Combining postgresql and neo4j

simrayz · January 17, 2020, 12:11pm

I’m using a Neo4j database to supplement my Postgresql database. Postgres is used to store the entities themselves (e.g. users), and should always be the one source of truth. However, I am struggling with figuring out how I make sure the Neo4j database consistent with my postgres database. I am using Ecto and Bolt.Sips as my database adapters.

How can I make sure that a user is only created/deleted/changed if the action is successful in both databases? Both Ecto and Bolt.Sips has transaction/rollback functionality, but is there a way to combine them?

This is what I have so far, but this would cause problems if the postgres transaction fails after the neo4j transaction has finished.

def delete_user(%User{} = user) do 
  Ecto.Multi.new()
  |> Ecto.Multi.delete(:delete, user)
  |> Ecto.Multi.run(:delete_neo4j, fn _, _ ->
        Neo4j.Accounts.delete_user(user)
  |> Repo.transaction()

lpil · January 17, 2020, 12:43pm

There’s no simple way to have transactional behaviour across two database. You could look into implementing patterns such as the saga pattern but this is a lot of work and easy to get wrong.

The more straightforward solution may be to manually write some undo logic for the Neo4j database that runs after a postgresql transaction fails, but this will be error prone and imperfect.

I would be tempted to remove the Neo4j database if possible and move the graph queries into postgresql using recursive queries.

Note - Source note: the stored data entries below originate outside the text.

Lemma ledger_CreateMachineRecordIfNew record :
  Keeps ledger (ModerationRepository.CreateMachineRecordIfNew record).
Proof.
  unfold ModerationRepository.CreateMachineRecordIfNew. solve_keeps. apply (keeps_stmt _).
  intros db r db'. case_match; [by intros [= _ <-]|].
  destruct (insert_record _ _ _) eqn:Ei; [done|]. intros [= _ <-].
  by eapply ledger_insert_record.
Qed.

Lemma entries_DeleteForAsset id : Keeps (unchanged entries) (ModerationRepository.DeleteForAsset id).
Proof. by apply keeps_entries_exec. Qed.

Context `{Pg} `{DbClock}.
Import PostRepository.

Lemma entries_update_posts p f :
  (forall r, counts (f r) = counts r) -> Keeps (unchanged entries) (update_posts p f).
Proof.
  intros Hf. unfold update_posts. apply (keeps_stmt _). intros db r db' [= _ <-].
  by apply entries_set_posts.
Qed.

Lemma entries_UpdateContent id res status now v :
  Keeps (unchanged entries) (UpdateContent id (versionFields res status now v)).
Proof.
  apply (keeps_found_row _), entries_update_posts. intros p.
  unfold versionFields, contentFields. by destruct (budgetColumns _).
Qed.
Lemma entries_UpdateStatus id status : Keeps (unchanged entries) (UpdateStatus id status).
Proof.
  unfold UpdateStatus. apply (keeps_bind _); [by apply entries_update_posts | solve_keeps].
Qed.
Lemma entries_SoftDelete id actor reason now :
  Keeps (unchanged entries) (SoftDelete id actor reason now).
Proof. by apply (keeps_found_row _), entries_update_posts. Qed.
Lemma entries_Restore id : Keeps (unchanged entries) (Restore id).
Proof. by apply (keeps_found_row _), entries_update_posts. Qed.

Lemma entries_decide_posts ids p status :
  Keeps (unchanged entries) (ModerationRepository.decide_posts ids p status).
Proof.
  unfold ModerationRepository.decide_posts. apply (keeps_stmt _). intros db n db' [= _ <-].
  by apply (entries_set_posts _ _ db).
Qed.

Lemma entries_UpdateImageModeration id status :
  Keeps (unchanged entries) (ModerationRepository.UpdateImageModeration id status).
Proof. apply (keeps_found_row _), (keeps_stmt _). by intros db r db' [= _ <-]. Qed.

Lemma ledger_CreateHistory h : Keeps ledger (CreateHistory h).
Proof.
  unfold CreateHistory. solve_keeps. apply (keeps_stmt _). intros db r db'.
  case_match; [done|]. destruct (insert_row _ _ _ _) eqn:Ei; [done|].
  apply insert_row_inr in Ei as [Hn ->]. intros [= _ <-]. apply ledger_same; [done| |done..].
  cbn. by apply insert_subseteq.
Qed.

(** A new post has no rows yet, and its counters are zero. *)
Lemma ledger_Create post : Keeps ledger (Create post).
Proof.
  unfold Create. solve_keeps. apply (keeps_stmt _). intros db r db'.
  match goal with |- context [insert_row _ ?k ?p _] => set (post' := p); set (id := k) end.
  destruct (insert_row _ _ _ _) eqn:Ei; [done|].
  apply insert_row_inr in Ei as [Hn ->]. intros [= _ <-]. split; [done..|].
  intros [[Hk Hl Hf Hkc Hcl Hpl] Hp Hc]. split; [split|..]; try done; cbn.
  - by apply keyed_insert.
  - intros u i Hi. apply lookup_insert_is_Some'. right. eauto.
  - intros u i Hi. apply lookup_insert_is_Some'. right. eauto.
  - intros k m Hm. apply (placed_posts (posts db)); [|by eapply Hpl].
    intros i p Hpi. exists p. split; [|done]. rewrite lookup_insert_ne; [done|]. congruence.
  - intros i p [[<- <-]|[Hne Hpi]]%lookup_insert_Some; [|by apply Hp]. cbn.
    rewrite !holders_none, shown_comments_none; [done|..].
    + intros k m Hm E. destruct (Hpl _ _ Hm) as [(p & Hpi & _) _]. congruence.
    + intros u. apply eq_None_not_Some. intros [? ?]%Hf. congruence.
    + intros u. apply eq_None_not_Some. intros [? ?]%Hl. congruence.
Qed.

simrayz · January 17, 2020, 1:42pm

The reason we’re using Neo4j is to handle complex relationships. For example, we have containers of widgets, that can be connected to other containers. Containers can also subscribe to widgets of other containers.
Another reason is that access permissions are not necessarily granted directly (as in user has permissions on container), but by checking if the user has permissions somewhere in the hierarchy. E.g. user A is an admin in organization B, which has a group C with a container D. Simply by being an admin in B, user A should have permissions on container D.

Would you still opt to model it in postgres, despite there being a potential for many levels of joins?

lpil · January 17, 2020, 2:26pm

I would build the system using the existing postgresql database and recursive queries, and then benchmark the system with generated production-like data to measure performance to see if an alternative approach is needed.

If the performance of postgresql is sufficient (in my case it was) I would go that way as (in my opinion) if offers a better operational and development experience while offering better durability and data integrity guarantees. In addition use of single database means we can use database transactions

If I were to use both I would likely write to Postgres in the transaction (as the primary datastore and source of truth) and then replicate a subset of that information to Neo4j for faster querying with eventual consistency.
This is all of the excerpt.